The vinaigrette and pistachios:

  • 2 tablespoons chopped fresh mint
  • 2 tablespoons chopped fresh chives
  • ¼ cup chopped fresh parsley
  • 3 dates, pitted and coarsely chopped
  • 2 tablespoons orange juice
  • 2 tablespoons olive oil
  • Salt and freshly ground black pepper
  • ⅓ cup coarsely chopped salted pistachios, almonds, walnuts or your favorite nut


  1. Preheat the oven to 425 degrees. Place the peeled carrots in a medium ovenproof skillet or on a sheet pan and coat with the oil, salt and pepper. Roast for 15 minutes. Add the slivered dates, stirring well to coat with the oil, salt and pepper and roast for another 5 minutes, or until the carrots are just tender when tested with a small, sharp knife. Remove from the oven and let cool for 5 minutes.
  2. Meanwhile, make the vinaigrette: Mix the herbs, coarsely chopped dates, orange juice, oil, salt and pepper. Taste for seasoning.
  3. Transfer the carrots and roasted dates to a serving plate. Spoon the vinaigrette over the top and sprinkle with the pistachios. Serve hot or at room temperature.

Upside-down date and orange cake

Upside-down date and orange cake. (Kathy Gunst/Here & Now)

Sometimes the world just feels inside out and upside down and we need a new way of looking at things. That’s the idea behind this fabulous upside-down date and orange cake. Creamy dates form the base (which, when flipped, becomes the topping) for this chewy, sweet, crunchy cake. A quick sugar coating is formed in a skillet, topped with date slices and then an orange cake batter is placed on top. The cake bakes, cools for a few minutes, is flipped over, and you have a gorgeous date upside-down cake. I know I throw the word “simple” around a lot when it comes to my recipes but in this case, it applies; A truly sophisticated cake is made in about an hour. It goes equally well with coffee and tea, dessert, or breakfast.

Serves 6 to 8.


The date topping:

  • ½ stick unsalted butter
  • ¾ cup light brown sugar
  • 10 ounces dates, pitted and cut in quarters

The orange cake:

  • 1¾ cup all-purpose flour (210 grams)
  • 2 teaspoons baking powder
  • 1 teaspoon ground cinnamon
  • 1 teaspoon ground ginger
  • ½ teaspoon ground nutmeg
  • Pinch fine salt
  • 1 stick unsalted butter, at room temperature
  • 1 cup granulated sugar
  • 2 large eggs
  • ½ teaspoon vanilla extract
  • ½ cup fresh orange juice (from about 1 to 2 oranges)
  • 1 teaspoon orange zest (from the juice oranges, zest before juicing)

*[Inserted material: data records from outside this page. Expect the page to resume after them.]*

Lemma touching_RemoveDirectory h stackID dirs path :
  path ∈ dirs → touching stackID dirs (FileService.RemoveDirectory h path).
Proof.
  intros Hpath w. unfold FileService.RemoveDirectory.
  destruct (FileService_removeFails h path); [apply touchesOnly_refl|].
  split_and!; try done.
  - intros id r r' Hr Hr'. cbn in Hr'.
    assert (r' = r) as -> by (unfold relationsOf in *; cbn in *; congruence).
    apply sameButStack_refl.
  - intros dir name Hdir. cbn.
    destruct (disk w !! (dir, name)) as [data|] eqn:Hfile.
    + apply map_lookup_filter_Some. split; [done|]. cbn. by intros ->.
    + apply map_lookup_filter_None. left. done.
Qed.

Lemma touching_StoreEdgeStackFileFromBytes h stackID dirs folder name data :
  FileService.GetEdgeStackProjectPath h folder ∈ dirs →
  touching stackID dirs (FileService.StoreEdgeStackFileFromBytes h folder name data).
Proof.
  intros Hfolder w. unfold FileService.StoreEdgeStackFileFromBytes.
  destruct (FileService_storeFails h folder name); [apply touchesOnly_refl|].
  split_and!; try done.
  - intros id r r' Hr Hr'.
    assert (r' = r) as -> by (unfold relationsOf in *; cbn in *; congruence).
    apply sameButStack_refl.
  - intros dir name' Hdir. cbn. apply lookup_insert_ne. by intros [= <- _].
Qed.

Lemma touching_convertAndStoreKubeManifestIfNeeded h stackID dirs folder path compose ids :
  FileService.GetEdgeStackProjectPath h folder ∈ dirs →
  touching stackID dirs (convertAndStoreKubeManifestIfNeeded h folder path compose ids).
Proof.
  intros Hfolder. unfold convertAndStoreKubeManifestIfNeeded.
  apply touching_bind; [apply readOnly_touching, readOnly_hasKubeEndpoint|].
  intros hasKube. destruct (negb hasKube); [apply readOnly_touching, readOnly_ret|].
  apply touching_bind; [apply readOnly_touching, readOnly_GetFileContent|].
  intros ?. apply touching_bind; [apply readOnly_touching, readOnly_lift|].
  intros ?. apply touching_bind; [by apply touching_StoreEdgeStackFileFromBytes|].
  intros ?. apply readOnly_touching, readOnly_ret.
Qed.

Lemma touching_UpdateEdgeStack stackID dirs s :
  touching stackID dirs (tx_EdgeStack.UpdateEdgeStack stackID s).
Proof.
  intros w. unfold tx_EdgeStack.UpdateEdgeStack.
  destruct (StoreFaults.UpdateEdgeStack _ _); [apply touchesOnly_refl|].
  split_and!; try done.
  - intros id Hid. unfold stacksOf. cbn. by rewrite lookup_insert_ne.
  - intros id r r' Hr Hr'.
    assert (r' = r) as -> by (unfold relationsOf in *; cbn in *; congruence).
    apply sameButStack_refl.
Qed.

(** X1. The update of a stack touches nothing but that stack. When the
    stack is not in the store the world is as it was. Otherwise, and
    whether the update succeeds or fails part way, the environments, the
    groups and the records of the other stacks are as they were; no relation
    record is created or deleted, and a relation record differs from what it
    was at most in the entry of this stack; the files outside of the project
    path of the record and of the folder of the stack are as they were. *)
Theorem update_touches_only_its_stack (h : Handler) (o : RangeOrder)
    (stackID : EdgeStackID) (payload : updateEdgeStackPayload.t) (w : World) :
  let w' := (updateEdgeStack h o stackID payload w).2 in
  match stacksOf w !! stackID with
  | None => w' = w
  | Some s => touchesOnly (EdgeStack.ID s) (stackDirs h s) w w'
  end.
Proof.
  cbv zeta. unfold updateEdgeStack, stacksOf.
  destruct (edgeStackBucket (tx w) !! stackID) as [s|] eqn:Hs.
  - erewrite bind_inr; cycle 1.
    { unfold onErr, tx_EdgeStack.EdgeStack. by rewrite Hs. }
    revert w Hs.
    assert (FileService.GetEdgeStackProjectPath h (pretty (EdgeStack.ID s))
            ∈ stackDirs h s) as Hfolder by (right; left).
    assert (EdgeStack.ProjectPath s ∈ stackDirs h s) as Hpath by left.
    match goal with
    | |- ∀ w, _ → touchesOnly _ _ w (?m w).2 =>
        enough (touching (EdgeStack.ID s) (stackDirs h s) m) as Hm
          by (intros w _; apply Hm)
    end.
    apply touching_bind; [apply readOnly_touching; auto with frames|]. intros cfg.
    apply touching_bind; [apply readOnly_touching; auto with frames|]. intros old.
    apply touching_bind_with with (P := λ a, sameStack s a.1).
    { destruct (updateEdgeStackPayload.EdgeGroups payload) as [groups|].
      - apply touching_bind; [apply readOnly_touching; auto with frames|]. intros new.
        apply touching_bind; [apply touching_reconcileRelations|]. intros _.
        apply readOnly_touching, readOnly_ret.
      - apply readOnly_touching, readOnly_ret. }
    { intros w [stack related] w1.
      destruct (updateEdgeStackPayload.EdgeGroups payload) as [groups|].
      - intros (new & ? & _ & ([] & ? & _ & [= <- <- <-])%bind_inv_inr)%bind_inv_inr.
        by split.
      - intros [= <- <- <-]. by split. }
    intros [stack related] [HID Hpp]. cbn [fst] in *.
    apply touching_bind_with with (P := sameStack s).
    { destruct (decide _); [|apply readOnly_touching, readOnly_ret].
      apply touching_bind; [|intros ?; apply readOnly_touching, readOnly_ret].
      apply touching_logWarn, touching_RemoveDirectory. by rewrite Hpp. }
    { intros w stack' w1. destruct (decide _).
      - intros ([] & ? & _ & [= <- <-])%bind_inv_inr. by split.
      - intros [= <- <-]. by split. }
    clear stack HID Hpp. intros stack [HID Hpp].
    apply touching_bind; [apply readOnly_touching; auto with frames|].
    intros [|]; [apply readOnly_touching, readOnly_fail|].
    apply touching_bind_with with (P := sameStack s).
    { destruct (decide _); [|apply readOnly_touching, readOnly_ret].
      apply touching_bind.
      - apply touching_onErr, touching_StoreEdgeStackFileFromBytes.
        by rewrite HID.
      - intros ?. apply touching_bind; [|intros ?; apply readOnly_touching, readOnly_ret].
        apply touching_onErr, touching_convertAndStoreKubeManifestIfNeeded.
        by rewrite HID. }
    { intros w stack' w1. destruct (decide _).
      - intros (? & ? & _ & (? & ? & _ & [= <- <-])%bind_inv_inr)%bind_inv_inr.
        by destruct (decide _).
      - intros [= <- <-]. by split. }
    intros stack7 [HID7 Hpp7].
    apply touching_bind_with with (P := sameStack s).
    { destruct (decide _); [|apply readOnly_touching, readOnly_ret].
      apply touching_bind; [|intros ?; apply readOnly_touching, readOnly_ret].
      apply touching_onErr, touching_StoreEdgeStackFileFromBytes.
      by rewrite HID. }
    { intros w stack' w1. destruct (decide _).
      - intros (? & ? & _ & [= <- <-])%bind_inv_inr. by destruct (decide _).
      - intros [= <- <-]. by split. }
    intros stack8 [HID8 Hpp8]. cbv zeta.
    apply touching_bind; [|intros ?; apply readOnly_touching, readOnly_ret].
    apply touching_onErr.
    match goal with
    | |- touching _ _ (tx_EdgeStack.UpdateEdgeStack ?k _) =>
        assert (k = EdgeStack.ID s) as Hk; [|rewrite Hk]
    end.
    { rewrite <-HID8.
      by destruct (match updateEdgeStackPayload.Version payload with
                   | Some v => bool_decide (v ≠ EdgeStack.Version stack8)
                   | None => false
                   end). }
    apply touching_UpdateEdgeStack.
  - erewrite bind_inl; [done|].
    unfold onErr, tx_EdgeStack.EdgeStack. by rewrite Hs.
Qed.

  1. Preheat the oven to 375 degrees.
  2. In a 10-inch heavy ovenproof skillet (cast iron is ideal) melt the butter over low heat. Increase the heat to medium, stir in the brown sugar and cook for 3 to 5 minutes, stirring, until the mixture is bubbling. Remove from the heat and let cool for about 3 minutes.
  3. Carefully arrange the dates on top of the brown sugar mixture, in circles working from the outside in. The dates can overlap slightly but you want to try to create a flat layer. Set aside.
  4. Make the cake batter: In a medium bowl whisk together the flour, baking powder, cinnamon, ginger, nutmeg and salt.
  5. In a stand mixer or using a handheld beater, beat the butter on medium speed until soft and light, 2 to 3 minutes. Beat in the granulated sugar until light and fluffy, about 4 minutes more. Add the eggs one at a time, beating until each is fully incorporated before adding the next, stopping and scraping down the sides of the bowl as needed. Mix in the vanilla. Add half the flour mixture and beat on low speed until incorporated. Add the orange juice and orange zest, mixing until just combined.
  6. Pour the batter into the skillet over the dates and carefully spread it evenly with a rubber spatula.
  7. Bake on the middle shelf until a toothpick inserted in the center of the cake comes out clean, about 30 to 40 minutes. Remove and let cool in the skillet for 5 minutes, but not too much longer or it may stick to the skillet. Place a large serving plate or round platter on top of the skillet and very carefully invert the skillet and plate together to flip the cake out onto the plate. Let cool slightly, then serve warm or at room temperature.